Decreased malaria transmission coupled with changes in the range and incidence of other pathogens—influenced in part by global climatic changes—is shifting the burden of pathogens causing febrile disease56. New technologies have greatly increased our ability to detect both established and emerging pathogens. Fully understanding this landscape will require surveillance systems utilizing untargeted approaches that have been validated for viral, bacterial, and eukaryotic pathogens and diverse sample types. In tandem, for Borrelia and other pathogens known to frequently cause NMFI, the development and availability of diagnostic tests that are cheap, rapid and sensitive will be key to enable appropriate clinical treatment at the point of care and support deeper investigations of the pathophysiology of disease.

Methods

Sample collection

We performed a cross-sectional study of febrile and healthy individuals. Febrile cases were selected from patients presenting to the SLAP outpatient clinic in Thiès, Senegal, during the collection period under local IRB (SEN15/46) and Harvard IRB (IRB19-0023). During times when the study personnel were onsite, all patients who met the following inclusion criteria and gave consent were enrolled: (1) Febrile symptoms within the 3 days up to and including the day of presentation, (2) Age 2–75 years, and (3) Ambulatory with no signs of severe malaria (glucose <2.2 mM, hemoglobin <5 gms/dL).

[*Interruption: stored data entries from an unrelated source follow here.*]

Lemma serveAll_seq vs : ∀ hg, pxyNames hg ≠ [] → 0 ≤ index hg → index hg + Z.of_nat (length vs) < 2 ^ 64 →
  (serveAll vs hg).1 =
  (λ i, called hg (pxyNames hg !! ((Z.to_nat (index hg + 1) + i) mod length (pxyNames hg))%nat)) <$> seq 0 (length vs).
Proof.
  induction vs as [|v vs IH]; intros hg Hne H0 Hb; [done|]. cbn [serveAll length] in *.
  assert (Hl : (length (pxyNames hg) ≠ 0)%nat) by by destruct (pxyNames hg).
  assert (Hi : nextIndex hg = index hg + 1) by (unfold nextIndex; apply Z.mod_small; lia).
  specialize (IH (bump hg)). rewrite serve_picked by done. destruct (serveAll vs (bump hg)) as [rs hg'].
  cbn [fst] in *. cbn [bump pxyNames index createFuncs] in IH. rewrite Hi in IH. rewrite IH by (done || lia).
  cbn [seq]. rewrite <- fmap_S_seq, fmap_cons, <- list_fmap_compose.
  f_equal.
  - rewrite picked_index, Hi by done. do 3 f_equal.
    rewrite Z2Nat.inj_mod by lia. by rewrite Nat2Z.id, Nat.add_0_r.
  - apply list_fmap_ext. intros i x _. unfold compose, called. cbn [createFuncs bump].
    by replace (Z.to_nat (index hg + 1 + 1) + x)%nat with (Z.to_nat (index hg + 1) + S x)%nat by lia.
Qed.

(** One round serves the members in the order of the list, from some member on. *)
Lemma serveAll_round vs hg : length vs = length (pxyNames hg) →
  pxyNames hg ≠ [] → 0 ≤ index hg → index hg + Z.of_nat (length (pxyNames hg)) < 2 ^ 64 →
  (serveAll vs hg).1 =
  (λ name, called hg (Some name)) <$> rotate (Z.to_nat (index hg + 1)) (pxyNames hg).
Proof.
  intros Hv Hne H0 Hb. rewrite serveAll_seq, Hv by (done || lia). apply list_eq. intros i.
  rewrite !list_lookup_fmap. destruct (decide (i < length (pxyNames hg))%nat) as [Hi|Hi].
  - rewrite lookup_seq_lt, lookup_rotate_r by done. cbn [fmap option_fmap option_map].
    unfold rotate_nat_add. rewrite <- Nat2Z.inj_add, <- Nat2Z.inj_mod, Nat2Z.id.
    destruct (lookup_lt_is_Some_2 (pxyNames hg) ((Z.to_nat (index hg + 1) + i) mod length (pxyNames hg))%nat)
      as [name Hname]; [apply Nat.mod_upper_bound; lia|]. by rewrite Nat.add_0_l, Hname.
  - rewrite !lookup_ge_None_2; [done|rewrite length_rotate; lia|rewrite length_seq; lia].
Qed.

Lemma Permutation_rotate n (l : list string) : rotate n l ≡ₚ l.
Proof. unfold rotate. rewrite Permutation_app_comm. by rewrite take_drop. Qed.

Lemma called_members hg names :
  (∀ name, name ∈ names → is_Some (createFuncs hg !! name)) →
  ∃ fs, (λ name, called hg (Some name)) <$> names = Ok <$> fs ∧
    Forall2 (λ name f, createFuncs hg !! name = Some f) names fs.
Proof.
  induction names as [|n names IH]; intros H; [by exists []|].
  destruct IH as (fs & Hfs & HF); [intros; apply H; set_solver|].
  destruct (H n) as [f Hf]; [set_solver|]. exists (f :: fs). split; [|by constructor].
  rewrite !fmap_cons, Hfs. f_equal. unfold called. cbn. by rewrite Hf.
Qed.

Lemma zip_members (m : gmap string F) names fs :
  NoDup names → (∀ name, name ∈ names ↔ is_Some (m !! name)) →
  Forall2 (λ name f, m !! name = Some f) names fs → zip names fs ≡ₚ map_to_list m.
Proof.
  intros Hnd Hm HF. assert (Hl : length names = length fs) by by eapply Forall2_length.
  assert (Hz : (zip names fs).*1 = names) by (apply fst_zip; lia).
  apply NoDup_Permutation; [apply (NoDup_fmap_1 fst); by rewrite Hz|apply NoDup_map_to_list|].
  intros [n f]. rewrite elem_of_map_to_list. split.
  - rewrite list_elem_of_lookup. intros [i Hi]. apply lookup_zip_with_Some in Hi as (a & b & [= -> ->] & Ha & Hb).
    by apply (Forall2_lookup_lr _ _ _ i _ _ HF).
  - intros Hf. assert (n ∈ names) as [i Hi]%list_elem_of_lookup by by apply Hm.
    destruct (Forall2_lookup_l _ _ _ _ _ HF Hi) as (f' & Hi' & ?). simplify_eq.
    apply list_elem_of_lookup. exists i. rewrite lookup_zip_with, Hi, Hi'. done.
Qed.

End groups.
Arguments HTTPGroup : clear implicits.
Arguments HTTPGroupController : clear implicits.

Section properties.
Context {F : Type}.
Implicit Types (ctl : HTTPGroupController F) (hg : HTTPGroup F).

(** in every reachable controller, whatever the order in which lookups,
    registrations, removals, requests and the routes of single proxies
    interleave, a group with members is the registered one of its name and the
    router leads its domain, location and user to it; a route to a group leads
    to a group with members registered for exactly that route; and the names
    the round robin goes through are exactly the members, each once. *)
Theorem httpgroup_invariant ctl :
  rtc step NewHTTPGroupController ctl →
  (∀ g hg, objs ctl !! g = Some hg → createFuncs hg ≠ ∅ →
     groups ctl !! group hg = Some g ∧ ∃ vr, routeOf hg ctl = Some vr ∧ own (Vhost.payload vr) = OwnGroup g) ∧
  (∀ h l u vr g, Vhost.exist (vhostRouter ctl) h l u = Some vr → own (Vhost.payload vr) = OwnGroup g →
     ∃ hg, objs ctl !! g = Some hg ∧ createFuncs hg ≠ ∅ ∧
       (h, l, u) = (Vhost.ToLower (domain hg), location hg, routeByHTTPUser hg)) ∧
  (∀ g hg, objs ctl !! g = Some hg →
     NoDup (pxyNames hg) ∧ ∀ name, name ∈ pxyNames hg ↔ is_Some (createFuncs hg !! name)).
Proof.
  intros H. pose proof (httpgroup_wf_steps _ _ httpgroup_wf_new H) as W.
  split_and!; [apply W|apply W|]. intros g hg Hg. split; [by apply (wf_nodup _ W g)|].
  intros name. by apply (wf_members _ W g).
Qed.

Lemma index_step ctl ctl' : (∀ g hg, objs ctl !! g = Some hg → 0 ≤ index hg) → step ctl ctl' → ∀ g hg, objs ctl' !! g = Some hg → 0 ≤ index hg.
Proof.
  intros H0 Hs. assert (Hput : ∀ g hg', 0 ≤ index hg' → ∀ k hg, <[ g := hg' ]> (objs ctl) !! k = Some hg → 0 ≤ index hg).
  { intros g hg' Hg' k hg. rewrite lookup_insert. case_decide; [by intros [= <-]|apply H0]. }
  destruct Hs as [key|g pn grp key rc f|g pn hg0 Hg _|g hg0 Hg|dom loc user rc name|]; simpl; try exact H0.
  - unfold getOrCreate. destruct (groups ctl !! key); simpl; [exact H0|by apply Hput].
  - unfold groupRegister, addMember. destruct (objs ctl !! g) as [hg0|] eqn:Hg; [|exact H0]. pose proof (H0 _ _ Hg).
    repeat (case_match; simpl in *; try exact H0; simplify_eq); by apply Hput.
  - unfold groupUnRegister. rewrite Hg. pose proof (H0 _ _ Hg). case_decide; simpl; by apply Hput.
  - apply Hput. simpl. unfold nextIndex. apply Z.mod_pos_bound. lia.
Qed.

Lemma index_reachable ctl : rtc step NewHTTPGroupController ctl → ∀ g hg, objs ctl !! g = Some hg → 0 ≤ index hg.
Proof. revert ctl. apply (rtc_ind_r (λ ctl, ∀ g hg, objs ctl !! g = Some hg → 0 ≤ index hg)); [intros g hg; simpl; by rewrite lookup_empty|]. intros ctl1 ctl2 _ Hs IH. by eapply index_step. Qed.

(** C15: a group serves its members in turn.  As long as the 64-bit counter does not wrap, as
    many requests in a row as a reachable group has members, CONNECT requests and ordinary
    ones in any mixture, each over a new connection, succeed and call the function of every
    member exactly once. *)
Theorem round_robin_fair ctl g hg vs :
  rtc step NewHTTPGroupController ctl → objs ctl !! g = Some hg → createFuncs hg ≠ ∅ →
  index hg + Z.of_nat (length (pxyNames hg)) < 2 ^ 64 → length vs = length (pxyNames hg) →
  ∃ names fs, (serveAll vs hg).1 = Ok <$> fs ∧
    length names = length fs ∧ zip names fs ≡ₚ map_to_list (createFuncs hg).
Proof.
  intros H Hg Hf Hb Hv. pose proof (index_reachable ctl H g hg Hg) as H0. pose proof (httpgroup_wf_steps _ _ httpgroup_wf_new H) as W.
  pose proof (wf_members _ W g hg) as Hm.
  assert (pxyNames hg ≠ []) as Hne.
  { intros E. apply Hf, map_empty. intros n. apply eq_None_not_Some. rewrite <- (Hm n Hg), E. set_solver. }
  rewrite serveAll_round by done. set (r := rotate _ _).
  destruct (called_members hg r) as (fs & -> & HF).
  { intros n. unfold r. rewrite elem_of_rotate. by apply Hm. }
  exists r, fs. split; [done|]. split; [by eapply Forall2_length|].
  apply zip_members; [|intros n; unfold r; rewrite elem_of_rotate; by apply Hm|done].
  unfold r. rewrite (Permutation_rotate _ (pxyNames hg)). by apply (wf_nodup _ W g).
Qed.

End properties.

(** ** A controller with one group of two members *)

Definition demoRoute : Vhost.RouteConfig := Vhost.mkRouteConfig "A.com" "/" "" "" "" "".
Definition demo : HTTPGroupController nat :=
  (Register "web2" "g" "k" demoRoute 22%nat (Register "web1" "g" "k" demoRoute 11%nat NewHTTPGroupController).2).2.
Definition demoGroup : HTTPGroup nat :=
  mkHTTPGroup "g" "k" "A.com" "/" "" {[ "web1" := 11%nat; "web2" := 22%nat ]} ["web1"; "web2"] 0.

Healthy controls were recruited via a call for participants. All volunteers who met the following inclusion criteria and consented were enrolled: (1) No febrile symptoms within the 3 days up to and including the day of presentation and (2) Age 2–75 years. In each season, enrollment continued until approximately the desired number of participants was reached. In order to detect pathogens present at 1% or greater prevalence, we aimed for 200 febrile cases and 200 healthy controls in each season in 2018. In 2019, to avoid the overrepresentation of healthy individuals, we aimed for 100 febrile cases and 50 healthy controls in each season.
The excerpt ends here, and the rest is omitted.